The Boss - Witty Adventures of the Dreamer Alpinist Mateja Pate
14.05.2026
Slovenian mountaineering literature is enriched by the collection of stories by Mateja Pate with the punchy title Šefica and subtitle Adventures of the Dreamer Alpinist. The new pocket book from Planinska založba openly and self-ironically outlines the life arc of an alpinist from a teenager who wanted to (climb) the whole world to an adult woman whose youthful mountaineering dreams do not come true, but the mountains have filled her life in all life stages. The author, who has a considerably more successful career than can be discerned from the book, skillfully interweaves humor and self-reflection in the fabric of autobiographical stories.
The Slovenian scene is rich in mountaineering literature, but throughout history it has been created almost exclusively by male authors, while Mateja Pate adds her book debut to this mosaic, a mountaineering experience from a female perspective. "Mateja writes openly, self-ironically, entertainingly, and since it is a view of alpinism through women's eyes - there are fewer female alpinists than male ones after all - this writing is all the more valuable," says alpinist Viki Grošelj. They are linked by the year 1975, when Grošelj was a member of the first Slovenian alpinist expedition to the eight-thousander Makalu, and the fates placed the gift of writing in Mateja's cradle - nurtured by both her mother and grandmother, while her father passed on her love for nature and opened the doors to the mountain world for her.
"Alpinism has somewhat rounded the sharp corners, but above all it taught me humility in relation to nature. On its account, I am accustomed to modesty, discomfort, patience - I need very little to be happy. One mountain pasture, a wooden hut, fire, a spotted cup, vast views … no luxury. The most beautiful hotel is under the starry sky with a thousand stars," Mateja says about how alpinism polished her, and about friendships on the same rope she adds: "Very different friendships are forged in the mountains. I ended up on a rope with many different people. Our paths converged and diverged, and with very few we still tie our own knots at the ends of the rope. Also because with age I have become choosy; I want to spend my free time with those who connect us with something more than just a shared past in the walls. Alpinism brought me some of the most important people in my life, including my life partner."
Mateja Pate is a doctor of veterinary sciences who, after graduating in veterinary medicine, lacked the courage to heed the call of writing, preferably about climbing. At the peak of her climbing, she donned a lab coat and the slippers of a veterinary microbiologist and studied bacteria for almost a quarter of a century. Once a passionate alpinist, alpinist instructor, and sports climbing instructor, she now most enjoys stringing letters into stories. Since her high school days, she has been publishing articles on mountaineering themes in magazines for mountain lovers, drawing ideas from her alpinist experiences, knowledge, and lately imagination as well.
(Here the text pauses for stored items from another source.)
Lemma Cascade_encode_grid (x ms : Z) :
  sinceYearStart x (getUTCFullYear x) = Some ms ->
  0 <= ms < yearTotalMs (getUTCFullYear x) ->
  exists arcStart arcEnd,
    Cascade.encode x = Ok (gridRecord (getUTCFullYear x) ms arcStart arcEnd).
Proof.
  intros Hms H. unfold Cascade.encode. rewrite Hms. cbn [BigInt bind].
  cbv zeta. unfold Number, Cascade._SCALER_N.
  fold (yearTotalMs (getUTCFullYear x)).
  set (y := getUTCFullYear x) in *. set (Y := yearTotalMs y) in *.
  pose proof (yearTotalMs_len y) as HY. fold Y in HY.
  pose proof (beatIndexOf_range Y HY ms H) as Hkr.
  pose proof (beat_digits _ Hkr) as (Hp & Ha & Hb & Ht & Hk).
  set (k := beatIndexOf Y ms) in *.
  fold (periodSize Y). fold (arcSize Y). fold (barSize Y). fold (beatSize Y).
  set (p := k / 2600) in *. set (a := k mod 2600 / 260) in *.
  set (b := k mod 260 / 10) in *. set (t := k mod 10) in *.
  pose proof (cascade_residual Y HY ms p a b t H Hp Ha Hb Ht Hk) as Hr.
  pose proof (cascade_offset Y HY ms p a b t H Hp Ha Hb Ht Hk) as Ho.
  pose proof (cascade_sizes Y HY) as (HT & HB & HA & HP).
  unfold cascadeStart in Hr, Ho.
  destruct (cascade_unique (periodSize Y) (arcSize Y) (barSize Y) (beatSize Y)
              (ms * 1000000) p a b t
              (ms * 1000000 - (p * periodSize Y + a * arcSize Y
                               + b * barSize Y + t * beatSize Y)))
    as (Ep & Ea & Eb & Et); try lia.
  rewrite !Ep, !Ea, !Eb, !Et.
  replace (ms * 1000000 - p * periodSize Y - a * arcSize Y - b * barSize Y
           - t * beatSize Y)
    with (ms * 1000000 - (p * periodSize Y + a * arcSize Y + b * barSize Y
                          + t * beatSize Y)) by ring.
  rewrite !Ho.
  rewrite !Cascade_toBase26_ok by assumption. cbn [bind].
  eexists. eexists. unfold gridRecord. fold Y. fold k. fold p a b t.
  f_equal. f_equal. unfold canonOf.
  now rewrite !append_assoc.
Qed.

(** *** The canonical string and the regular expression *)

Lemma canonOf_tail (y p a b t off : Z) :
  0 <= a <= 9 -> 0 <= t <= 9 -> 0 <= off < 1000000 ->
  canonOf y p a b t off = (JSString.ofInt y ++ unitTail p a b t off)%string.
Proof.
  intros Ha Ht Hoff. unfold canonOf, unitTail.
  rewrite (ofInt_digit a), (ofInt_digit t), padStart_six by assumption.
  reflexivity.
Qed.

Lemma isDigit_digitChar (d : Z) : 0 <= d <= 9 -> isDigit (JSString.digitChar d).
Proof.
  intros H. unfold isDigit, JSString.inClass.
  rewrite codeOf_digitChar by assumption.
  apply andb_true_iff. split; apply Z.leb_le; lia.
Qed.

Lemma isUpper_letterChar (n : Z) : 0 <= n <= 25 -> isUpper (letterChar n).
Proof.
  intros H. unfold isUpper, JSString.inClass, letterChar.
  rewrite codeOf_ascii_of_Z by lia.
  apply andb_true_iff. split; apply Z.leb_le; lia.
Qed.

Lemma digitVal_range (c : ascii) : isDigit c -> 0 <= digitVal c <= 9.
Proof.
  unfold isDigit, JSString.inClass, digitVal. intros H.
  apply andb_true_iff in H. destruct H as [H1 H2].
  apply Z.leb_le in H1, H2. lia.
Qed.

Lemma letterVal_range (c : ascii) : isUpper c -> 0 <= letterVal c <= 25.
Proof.
  unfold isUpper, JSString.inClass, letterVal. intros H.
  apply andb_true_iff in H. destruct H as [H1 H2].
  apply Z.leb_le in H1, H2. lia.
Qed.

Lemma digitVal_digitChar (d : Z) :
  0 <= d <= 9 -> digitVal (JSString.digitChar d) = d.
Proof. intros H. unfold digitVal. rewrite codeOf_digitChar; lia. Qed.

Lemma letterVal_letterChar (n : Z) :
  0 <= n <= 25 -> letterVal (letterChar n) = n.
Proof.
  intros H. unfold letterVal, letterChar. rewrite codeOf_ascii_of_Z; lia.
Qed.

(** A string of the shape matches, and the groups are its runs. *)
Lemma matchPieces_shape (y1 y2 y3 y4 P a B t m1 m2 m3 m4 m5 m6 : ascii) :
  isDigit y1 -> isDigit y2 -> isDigit y3 -> isDigit y4 ->
  isUpper P -> isDigit a -> isUpper B -> isDigit t ->
  isDigit m1 -> isDigit m2 -> isDigit m3 ->
  isDigit m4 -> isDigit m5 -> isDigit m6 ->
  JSString.matchPieces canonRegex
    (String y1 (String y2 (String y3 (String y4 (String "_"
      (String P (String a (String B (String t (String "_"
        (String m1 (String m2 (String m3 (String m4 (String m5
          (String m6 EmptyString))))))))))))))))
  = Some [ String y1 (String y2 (String y3 (String y4 EmptyString)));
           String P EmptyString; String a EmptyString;
           String B EmptyString; String t EmptyString;
           String m1 (String m2 (String m3 (String m4 (String m5
             (String m6 EmptyString))))) ].
Proof.
  unfold isDigit, isUpper. intros.
  assert (Hu : JSString.inClass (JSString.Lit "_") "_" = true) by reflexivity.
  cbn [JSString.matchPieces JSString.takeClass canonRegex
       JSString.cls JSString.count JSString.captured].
  repeat match goal with
         | H : JSString.inClass _ _ = true |- _ => rewrite H
         end.
  reflexivity.
Qed.

(** A string that matches has the shape. *)
Lemma matchPieces_inv (s : string) (groups : list string) :
  JSString.matchPieces canonRegex s = Some groups -> canonShape s.
Proof.
  cbn [JSString.matchPieces JSString.takeClass canonRegex
       JSString.cls JSString.count JSString.captured].
  intros H.
  match_step s y1 Hy1. match_step s y2 Hy2.
  match_step s y3 Hy3. match_step s y4 Hy4.
  match_step s u1 Hu1. match_step s P HP. match_step s a Ha.
  match_step s B HB. match_step s t Ht. match_step s u2 Hu2.
  match_step s m1 Hm1. match_step s m2 Hm2. match_step s m3 Hm3.
  match_step s m4 Hm4. match_step s m5 Hm5. match_step s m6 Hm6.
  destruct s; [| discriminate].
  cbn [JSString.inClass] in Hu1, Hu2.
  apply Ascii.eqb_eq in Hu1, Hu2. subst u1 u2.
  constructor; assumption.
Qed.

Lemma matchesCanon_iff (s : string) : matchesCanon s = true <-> canonShape s.
Proof.
  unfold matchesCanon. split.
  - destruct (JSString.matchPieces canonRegex s) eqn:E; [| discriminate].
    intros _. eapply matchPieces_inv, E.
  - intros H. destruct H. rewrite matchPieces_shape by assumption. reflexivity.
Qed.

(** *** What [decode] returns on a string of the shape *)

Lemma UTC_Jan1_parsed (y : Z) :
  0 <= y <= 9999 -> UTC_Jan1 y = Some (TimeFromYear (utcYear y)).
Proof.
  intros H. unfold UTC_Jan1, utcYear.
  replace (0 <=? y) with true by (symmetry; apply Z.leb_le; lia).
  cbn [andb]. unfold TimeClip.
  replace (Z.abs (TimeFromYear (if y <=? 99 then 1900 + y else y)) <=? maxTime)
    with true; [reflexivity |].
  symmetry. apply Z.leb_le.
  destruct (y <=? 99) eqn:E; [apply Z.leb_le in E | apply Z.leb_gt in E];
    unfold TimeFromYear, DayFromYear, msPerDay, maxTime; zdiv.
Qed.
Her writing spans from professional articles to children's stories and bedtime tales, and as an editor, she is indispensable at Planinski vestnik and Planinska založba. She honed her writing craft in a creative writing school under the mentorship of Bojan Bizjak. A Ljubljanian living in Predmeja, who is also a Feldenkrais method pedagogue and teacher of the somatosensory Sounder Sleep System approach for insomnia relief, best describes herself with a paraphrased Descartes' saying: I write, therefore I am.
"Upon retrospective musing on my clambering on walls and the stories connected to it, I gradually realized that for a literary cross-section of engaging with alpinism, it is not necessary to dazzle with epic adventures from the planet's most famous mountains. That I can be a perfectly average alpinist who has gathered a hefty bundle of stories over years of wandering the mountains; some made me laugh, others gave me pause for thought, others I will never reveal, some still give me chills today, and still others I might one day tell my grandchildren ..." Mateja explains the origin of her literary debut Šefica with the subtitle Adventures of the Dreamer Alpinist right at the welcome in the book. In the central chapters, through short stories and humorous escapades, she outlines her alpinist life arc: the apprenticeship period from basic hill lessons and the moment of truth to early climbing mishaps and accumulating alpinist mileage, the peak also with ill-considered alpinist exploits and twice leading the alpinist section of Planinsko društvo Rašica, where the nickname Šefica stuck to her, then the decline and transition to a new family life with little hills and cubs and, among other things, collecting biological samples on high-alpine pastures, but the balance is slowly tipping back toward the mountains, even some climbing. For the cherry on top, the author gathers a handful of her award-winning short stories in the final chapter Threads of Imagination, while a little dictionary of funny words will come in handy for non-climbing readers. The book is complemented in a caricaturistic style by witty illustrations by Lorella Fermo.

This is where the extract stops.